Pope Francis just issued his long-awaited statement, Amori Laetitia, calling for less judgment and more tolerance of gays, non-traditional families, and people who are divorced. I applaud his more compassionate approach. But his statement would have had a more profound impact if he had also written the reverse and called for more judgment, less tolerance of Catholic priests who rape children and the bishops who protect them. When is this popular pontiff going to take a stronger stand on sexual abuse?

There’s a line in the movie Spotlight that I haven’t been able to get out of my head:

“If it takes a village to raise a child, it takes a village to abuse one.”

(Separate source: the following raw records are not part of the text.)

(** * md_generator: the markdown table formatter and the Keysight SMU driver

    A shallow embedding of [md_utils.py] and of the parts of
    [keysight_smu.py] that the specification talks about, together with
    the properties of the specification stated over that embedding.

    Python [str] values are modelled as [string], one [ascii] per
    character: the strings of characters with code points below 256.
    Python lists are [list], dictionaries with string keys
    [gmap string _]. *)

From Stdlib Require Import ZArith QArith Lia Ascii String List Bool.
From Stdlib Require Import Decimal DecimalString DecimalZ.
From stdpp Require Import base option list strings gmap.

Import ListNotations.
Local Open Scope string_scope.
Local Open Scope list_scope.

(** ** Python string primitives used by both files *)

Module PyStr.

(** The line feed character, as a string. *)
Definition newline : string := String "010"%char EmptyString.

(** The double quote character, as a string. *)
Definition dquote : string := String "034"%char EmptyString.

(** ['c' * n] *)
Fixpoint repeat_char (c : ascii) (n : nat) : string :=
  match n with
  | O => EmptyString
  | S k => String c (repeat_char c k)
  end.

(** [s[0:-1]]: everything but the last character; [''] stays ['']. *)
Fixpoint drop_last (s : string) : string :=
  match s with
  | EmptyString => EmptyString
  | String c EmptyString => EmptyString
  | String c rest => String c (drop_last rest)
  end.

(** [s[1:-1]] *)
Definition strip_ends (s : string) : string :=
  match s with
  | EmptyString => EmptyString
  | String _ rest => drop_last rest
  end.

(** [needle in hay] on strings. *)
Fixpoint contains (needle hay : string) : bool :=
  String.prefix needle hay ||
  match hay with
  | EmptyString => false
  | String _ rest => contains needle rest
  end.

(** [s.split(sep)] for a one-character separator: the pieces between
    the separators; a string without separator is one piece, the empty
    string included. *)
Fixpoint split_on (sep : ascii) (s : string) : list string :=
  match s with
  | EmptyString => [EmptyString]
  | String c rest =>
      if Ascii.eqb c sep then EmptyString :: split_on sep rest
      else match split_on sep rest with
           | piece :: pieces => String c piece :: pieces
           | [] => [String c EmptyString]
           end
  end.

(** [sep.join(pieces)] *)
Fixpoint join (sep : string) (pieces : list string) : string :=
  match pieces with
  | [] => EmptyString
  | [p] => p
  | p :: rest => p +:+ sep +:+ join sep rest
  end.

(** [str(n)] for a non-negative integer. *)
Definition str_of_N (n : N) : string :=
  NilZero.string_of_uint (N.to_uint n).

(** [str(z)] for an integer. *)
Definition str_of_Z (z : Z) : string :=
  NilZero.string_of_int (Z.to_int z).

(** [x] occurs in [s] as a contiguous piece. *)
Definition occurs_in (x s : string) : Prop :=
  exists pre post, s = pre +:+ x +:+ post.

Definition is_digit (c : ascii) : bool :=
  let n := nat_of_ascii c in (48 <=? n)%nat && (n <=? 57)%nat.

(** The characters [int()] skips around a number: tab, line feed,
    vertical tab, form feed, carriage return and the blank, and of the
    characters above 127 the next-line control U+0085 and the
    no-break space U+00A0. The separators U+001C..U+001F are not
    skipped. *)
Definition is_space (c : ascii) : bool :=
  let n := nat_of_ascii c in
  ((9 <=? n)%nat && (n <=? 13)%nat)
  || Nat.eqb n 32 || Nat.eqb n 133 || Nat.eqb n 160.

Fixpoint lstrip (s : string) : string :=
  match s with
  | EmptyString => EmptyString
  | String c rest => if is_space c then lstrip rest else s
  end.

Fixpoint rstrip (s : string) : string :=
  match s with
  | EmptyString => EmptyString
  | String c rest =>
      match rstrip rest with
      | EmptyString => if is_space c then EmptyString
                       else String c EmptyString
      | kept => String c kept
      end
  end.

(** The digits of an integer literal with its underscores removed:
    an underscore is accepted only between two digits. [prev] tells
    that the previous character was a digit. *)
Fixpoint literal_digits (prev : bool) (s : string) : option string :=
  match s with
  | EmptyString => if prev then Some EmptyString else None
  | String c rest =>
      if is_digit c then option_map (String c) (literal_digits true rest)
      else if Ascii.eqb c "_" then
             (if prev then literal_digits false rest else None)
      else None
  end.

Definition unsigned_literal (s : string) : option uint :=
  match literal_digits false s with
  | Some ds => NilEmpty.uint_of_string ds
  | None => None
  end.

(** [int(s)] for a string [s], base 10: blanks around the number are
    skipped, one sign is read, and the digits may have leading zeros
    and single underscores between them. [None] is the [ValueError] of
    an invalid literal. *)
Definition py_int (s : string) : option Z :=
  let body := lstrip (rstrip s) in
  match body with
  | String c rest =>
      if Ascii.eqb c "+" then
        option_map (fun d => Z.of_int (Pos d)) (unsigned_literal rest)
      else if Ascii.eqb c "-" then
        option_map (fun d => Z.of_int (Neg d)) (unsigned_literal rest)
      else
        option_map (fun d => Z.of_int (Pos d)) (unsigned_literal body)
  | EmptyString => None
  end.

Definition all_digits (s : string) : Prop :=
  forallb is_digit (list_ascii_of_string s) = true.

(** A date in the basic ISO form: eight decimal digits. *)
Definition is_yyyymmdd (s : string) : bool :=
  Nat.eqb (String.length s) 8 && forallb is_digit (list_ascii_of_string s).

(** The first character is not the digit zero. *)
Definition no_leading_zero (s : string) : bool :=
  match s with
  | EmptyString => true
  | String c _ => negb (Ascii.eqb c "0")
  end.

End PyStr.

(** ** md_utils.py *)

Module MdUtils.
Import PyStr.

(** The inner loop of lines 23-24: [pstr = pstr + str2d[i_][j_] + '|']. *)
Definition row_line (row : list string) : string :=
  fold_left (fun pstr cell => pstr +:+ cell +:+ "|") row "".

(** The inner loop of lines 29-30:
    [pstr = pstr + ''.join('-' * len(str2d[i_][k_]))]. *)
Definition dash_run (row : list string) : string :=
  fold_left (fun pstr cell => pstr +:+ repeat_char "-" (String.length cell))
            row "".

(** Lines 16-20: the per-row sum of the cell lengths (computed by the
    source, not returned). *)
Definition line_lens (str2d : list (list string)) : list nat :=
  map (fun row => fold_left (fun ll cell => ll + String.length cell) row 0)
      str2d.

(** What the function accumulates: the text block, the list of lines
    and what [print] wrote when [_print_out] is set. *)
Record acc := mkAcc {
  tablestr : string;
  lines_out : list string;
  printed : list string
}.

Definition emit (print_out : bool) (pstr : string) (a : acc) : acc :=
  {| tablestr := tablestr a +:+ drop_last pstr +:+ newline;
     lines_out := lines_out a ++ [pstr];
     printed := if print_out then printed a ++ [drop_last pstr]
                else printed a |}.

(** The body of the loop of lines 21-33 at index [i_]. *)
Definition row_step (print_out : bool) (i_ : nat) (row : list string)
    (a : acc) : acc :=
  let a1 := emit print_out (row_line row) a in
  if Nat.eqb i_ 0
  then emit print_out (dash_run row +:+ "|") a1
  else a1.

Fixpoint rows_from (print_out : bool) (i_ : nat)
    (rows : list (list string)) (a : acc) : acc :=
  match rows with
  | [] => a
  | row :: rest =>
      rows_from print_out (S i_) rest (row_step print_out i_ row a)
  end.

Definition mdTable_run (print_out : bool) (str2d : list (list string)) : acc :=
  rows_from print_out 0 str2d
    {| tablestr := ""; lines_out := []; printed := [] |}.

(** [mdTable_str(str2d)] returns [(tablestr, lines_out)]. *)
Definition mdTable_str (print_out : bool) (str2d : list (list string))
    : string * list string :=
  let a := mdTable_run print_out str2d in
  (tablestr a, lines_out a).

(** The sum of the lengths of the cells of a row. *)
Definition cells_length (row : list string) : nat :=
  foldr (fun cell n => String.length cell + n) 0 row.

(** The text of the data rows as they follow the separator. *)
Definition body_text (rows : list (list string)) : string :=
  foldr (fun row s => drop_last (row_line row) +:+ newline +:+ s) "" rows.

End MdUtils.

(** ** keysight_smu.py *)

Module Smu.
Import PyStr.

(** Python floats, [float()] and the formatting of a float are not
    computed here: the driver only moves floats around, formats them
    into commands and parses them out of replies, so these are taken
    as an interface the interpreter provides. *)
Record FloatModel (float : Type) := {
  fl_of_Q : Q -> float;               (* the float of a literal or an int *)
  fl_repr : float -> string;          (* str(x), repr(x), f"{x}" *)
  fl_parse : string -> option float;  (* float(s); None is ValueError *)
  fl_sub : float -> float -> float;
  fl_mul : float -> float -> float;
  fl_negative : float -> bool;        (* x < 0 *)
  fl_is_nan : float -> bool;          (* x != x *)
  (* x is infinite or too large in magnitude for a time in seconds
     (above about 9.2e9) *)
  fl_overflows : float -> bool;
  (* the float of a rational is a number, and one within 9e9 in
     magnitude is in the range of times *)
  fl_literal_not_nan : forall q, fl_is_nan (fl_of_Q q) = false;
  fl_literal_in_range :
    forall q,
      Qle_bool (- (9000000000 # 1)) q && Qle_bool q (9000000000 # 1) = true ->
      fl_overflows (fl_of_Q q) = false
}.
Arguments fl_of_Q {float} _ _.
Arguments fl_repr {float} _ _.
Arguments fl_parse {float} _ _.
Arguments fl_sub {float} _ _ _.
Arguments fl_mul {float} _ _ _.
Arguments fl_negative {float} _ _.
Arguments fl_is_nan {float} _ _.
Arguments fl_overflows {float} _ _.
Arguments fl_literal_not_nan {float} _ _.
Arguments fl_literal_in_range {float} _ _ _.

(** The exceptions of the driver's paths, each with its message
    ([str(ex)]). The text of the messages the interpreter and the
    libraries produce is abbreviated; the messages the driver builds
    itself are exact. *)
Inductive exn_kind :=
| ValueError | KeyError | IndexError | TypeError | AttributeError
| OverflowError | VisaIOError | Exception.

The sentiment is attributed to attorney Mitch Garabedian (played by Stanley Tucci), who has represented many victims of pedophile priests and was one of the Boston Globe‘s primary sources for the groundbreaking story that is the basis for the Oscar-winning film. It took a village – a city – to protect Boston priests and cover up atrocities against children, and it took a village in Pennsylvania as well – the Diocese of Altoona-Johnstown – to permit and cover up the abuse of hundreds of children by fifty Catholic priests. A recently released grand jury report details that abuse and its aftermath, and it is a dark reminder that this has happened all over the country, and indeed, the world. And so it will take a world leader – Pope Francis – to make meaningful change that will begin to fix this horrific problem.

The grand jury report says church officials, including two bishops, “placed their desire to avoid public scandal over the well-being of innocent children.” For over forty years they continued to allow pedophile priests to work with children, did little or nothing to help victims, and kept the law out of their business. In a number of cases, as in Spotlight, those charged with carrying out the law protected the priests and the Catholic Church itself.